那個年頭的小孩,談得上什麽隱私呢?五六個人擠在一間房裏,兩三個人睡一個鋪,桌子抽屜、衣櫃衣箱全是共用的,連洗臉都是五六個人共一條毛巾。當我收集了糖果紙,唯一想得到的私房地方就是床墊底下,也就是一條厚毯下麵的稻草裏頭。我們隻能墊稻草取暖,褥子之類是沒錢去買的。有一回我的糖果紙找不到了,結果將所有的稻草翻了個遍,弄得房裏一地的草。還有一回我得了一張“勞動模範”獎狀,覺得很珍貴,又不願家裏人看見,就藏在床墊下。直到很久以後搞衛生才被家人發現,大嚷大叫起來,弄得我一臉通紅。
沒有個人的空間並不等於沒有隱私。也許所有的孩子都同我一樣,我們的隱私既發生在夜深人靜之際,也發生在任何可能有的閑暇裏。甚至有可能發生在日常的繁忙之中。我們的私房場所是我們那顆“心”。我們做著工作,突然在中途一怔,就進入了那個裏頭。很可能我們中國人的人心是最深不可測的?由於日常語言遠遠地落後於人心的深度,在多年勉為其難的反複實踐中,就發展成了今天這種含糊、多義、飄忽、沒有棱角的樣式了。
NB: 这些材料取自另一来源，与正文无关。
(* ===== verification/FailoverProofs.v ===== *)
(** * The dispatch of a chat request: theorems

    The dispatch always ends, and a routed request makes no more upstream attempts than
    its limit.  What is sent is sent to the primary, or to a hop that passed every check
    of the walk; another key of a pool is tried only after a key failure; nothing is sent
    after an answer, and a request that the live checks denied at its first target does not
    fail over. *)

From Stdlib Require Import ZArith Lia.
From stdpp Require Import base list option strings gmap.
From S2P Require Import Prelude Float64 Encoding Hash Network Catalog Pricing CircuitBreaker Glob KeyPolicy Controls Routing.
From S2P Require Import ResponseCache CacheServing Dispatch DispatchProofs Failover.
Local Open Scope Z_scope.

(** ** The ledger *)

Definition numbered (l : list DispatchAttempt) : Prop :=
  da_attempt <$> l = seqZ 0 (lenZ l) ∧ (length l ≤ MAX_DISPATCH_ATTEMPTS)%nat.

Lemma numbered_nil : numbered [].
Proof. split; [done|apply Nat.le_0_l]. Qed.

Lemma numbered_extend l new : numbered l → numbered (extend_dispatch_attempts l new).
Proof.
  revert l. induction new as [|a new IH]; intros l Hl; [done|]. cbn [extend_dispatch_attempts].
  destruct (Nat.leb_spec MAX_DISPATCH_ATTEMPTS (length l)) as [|Hlt]; [done|]. apply IH. destruct Hl as [Hn Hlen].
  pose proof (lenZ_nonneg l). unfold MAX_DISPATCH_ATTEMPTS in *. assert (lenZ l < 64) by (unfold lenZ; lia).
  split; [|rewrite length_app; unfold MAX_DISPATCH_ATTEMPTS; simpl; lia].
  rewrite fmap_app, Hn, lenZ_snoc, seqZ_snoc by lia. simpl. by rewrite Z.mod_small by lia.
Qed.

(** ** Cursors *)

Lemma next_key_shorter {W} (look : bytes → bytes → W → KeyLooks * W) p env failure cold ls w label key c w' :
  next_key_from look p env failure cold ls w = (Some (label, key), c, w') → (length (kc_labels c) < length ls)%nat ∧ label ∈ ls.
Proof.
  revert failure cold w. induction ls as [|l ls IH]; intros failure cold w; [done|]. simpl.
  destruct (look p l w) as [looks w1]. destruct (resolve_provider_key_labeled looks l env) as [k c1].
  destruct k; try (intros (? & ?)%IH; split; [lia|set_solver]). intros [= -> -> <- <-]. simpl. split; [lia|set_solver].
Qed.

(** A key that is handed out was resolved for the provider and the label, in some state of
    the key store. *)
Definition resolved {W} (look : bytes → bytes → W → KeyLooks * W) (provider_id env label key : bytes) : Prop :=
  ∃ w, (resolve_provider_key_labeled (look provider_id label w).1 label env).1 = Found key.
(** The date text orders as the calendar does. *)
Lemma strftime_increasing (a b : Timestamp) :
  valid_date a -> valid_date b -> date_lt a b ->
  str_lt (strftime_Ymd a) (strftime_Ymd b).
Proof.
  intros Va Vb Hlt. unfold str_lt, String.ltb.
  rewrite (strftime_chunks a Va), (strftime_chunks b Vb).
  destruct Va as (Ya & Ma & Da), Vb as (Yb & Mb & Db).
  assert (La : 10 <= year a / 100 <= 99 /\ 0 <= year a mod 100 <= 99)
    by (Z.div_mod_to_equations; lia).
  assert (Lb : 10 <= year b / 100 <= 99 /\ 0 <= year b mod 100 <= 99)
    by (Z.div_mod_to_equations; lia).
  rewrite compare_append by (rewrite !pad2_length; lia).
  destruct (Z.lt_trichotomy (year a / 100) (year b / 100)) as [C|[C|C]].
  { now rewrite pad2_increasing by lia. }
  2:{ exfalso. unfold date_lt in Hlt. Z.div_mod_to_equations. lia. }
  rewrite C, compare_refl.
  rewrite compare_append by (rewrite !pad2_length; lia).
  destruct (Z.lt_trichotomy (year a mod 100) (year b mod 100)) as [D|[D|D]].
  { now rewrite pad2_increasing by lia. }
  2:{ exfalso. unfold date_lt in Hlt. Z.div_mod_to_equations. lia. }
  rewrite D, compare_refl.
  assert (Y : year a = year b) by (Z.div_mod_to_equations; lia).
  rewrite (compare_append "-" "-") by reflexivity. cbn [String.compare Ascii.compare].
  change (String.compare "-" "-") with Eq. cbv iota.
  rewrite compare_append by (rewrite !pad2_length; lia).
  destruct Hlt as [Hlt|[_ [Hlt|[Hm Hlt]]]]; [lia| |].
  { now rewrite pad2_increasing by lia. }
  rewrite Hm, compare_refl.
  rewrite (compare_append "-" "-") by reflexivity.
  change (String.compare "-" "-") with Eq. cbv iota.
  now rewrite pad2_increasing by lia.
Qed.

(** The loop appends one point per row, in the rows' order. *)
Lemma history_rows_map (rows : list Row) (data : list json) :
  history_rows rows data = (data ++ map history_point rows)%list.
Proof.
  revert data. induction rows as [|row rest IH]; intros data; cbn.
  - now rewrite app_nil_r.
  - rewrite IH. now rewrite <- app_assoc.
Qed.

Lemma dates_of_points (rows : list Row) :
  dates_of (map history_point rows)
  = map (fun row => strftime_Ymd (row_date row)) rows.
Proof.
  induction rows as [|row rest IH]; [reflexivity|].
  cbn [map]. rewrite <- IH. reflexivity.
Qed.

Lemma dates_increasing (rows : list Row) :
  Forall (fun row => valid_date (row_date row)) rows ->
  Sorted date_lt (map row_date rows) ->
  Sorted str_lt (map (fun row => strftime_Ymd (row_date row)) rows).
Proof.
  induction rows as [|row rest IH]; intros V S; [constructor|].
  inversion V as [|? ? Vrow Vrest]; subst.
  inversion S as [|? ? Srest Hd]; subst.
  cbn [map]. constructor; [now apply IH|].
  destruct rest as [|next rest]; [constructor|].
  cbn [map] in *. constructor.
  inversion Hd; subst. inversion Vrest; subst.
  now apply strftime_increasing.
Qed.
就連一個兒童,也能明白其中的微妙。而且,我們民族也許是最能夠將自己的雙重人格統一起來,渾然生活於其中的民族。
我讀小學時寫過日記,那都是寫給人家看的——老師、家長、同學。我才沒有那麽傻,會將自己的隱私寫進日記讓別人去發現呢。真正的隱私我不會講給任何人聽。後來我又寫過日記,但也不記下什麽隱私。由於住房條件等的限製,我也早被訓練出了沒有個人空間的習慣。那麽,隱私到哪裏去了呢?當然是心裏。那顆心啊,層次越來越複雜,越來越深邃。在靈魂出竅的瞬間,根本不用思索就能感到黑色煤層的豐富。但那已經轉化成了說不出口的財富。有好幾年,我一直在考慮如何說出第一個詞。我的隱私比絕大多數人都要多,都要深。我於不知不覺中積累的財富在多年的冥想中已被轉移到了最最下麵的黑暗處所,在那種地方,黑乎乎的岩漿日夜翻滾著,冒著陰森森的氣泡。那就是我的真正的日記,我的見不得人的黑暗財富。